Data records

╔══

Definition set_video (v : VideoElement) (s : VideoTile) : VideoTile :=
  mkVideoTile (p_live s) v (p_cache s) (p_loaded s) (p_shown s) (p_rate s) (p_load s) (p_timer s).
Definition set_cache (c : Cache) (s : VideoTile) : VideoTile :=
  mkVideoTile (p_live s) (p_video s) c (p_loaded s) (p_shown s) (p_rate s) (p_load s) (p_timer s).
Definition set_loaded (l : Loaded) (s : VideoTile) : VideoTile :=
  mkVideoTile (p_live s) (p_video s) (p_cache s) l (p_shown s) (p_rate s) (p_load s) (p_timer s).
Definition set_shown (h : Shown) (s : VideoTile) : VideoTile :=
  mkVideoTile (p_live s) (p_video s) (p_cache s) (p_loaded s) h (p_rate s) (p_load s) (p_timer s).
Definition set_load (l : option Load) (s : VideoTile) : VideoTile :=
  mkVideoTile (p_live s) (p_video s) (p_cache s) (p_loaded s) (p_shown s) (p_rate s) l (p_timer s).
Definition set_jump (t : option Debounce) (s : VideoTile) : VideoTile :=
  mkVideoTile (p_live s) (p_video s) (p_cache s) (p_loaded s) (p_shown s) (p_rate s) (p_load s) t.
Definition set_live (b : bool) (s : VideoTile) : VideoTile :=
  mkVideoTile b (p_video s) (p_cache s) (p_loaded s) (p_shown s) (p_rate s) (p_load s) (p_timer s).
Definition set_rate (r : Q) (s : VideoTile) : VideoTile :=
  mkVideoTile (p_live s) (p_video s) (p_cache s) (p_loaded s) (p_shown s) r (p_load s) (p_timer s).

╚══

• Required action
Please show every line above that includes the word "option".

• Exercise answer
Definition set_load (l : option Load) (s : VideoTile) : VideoTile :=
Definition set_jump (t : option Debounce) (s : VideoTile) : VideoTile :=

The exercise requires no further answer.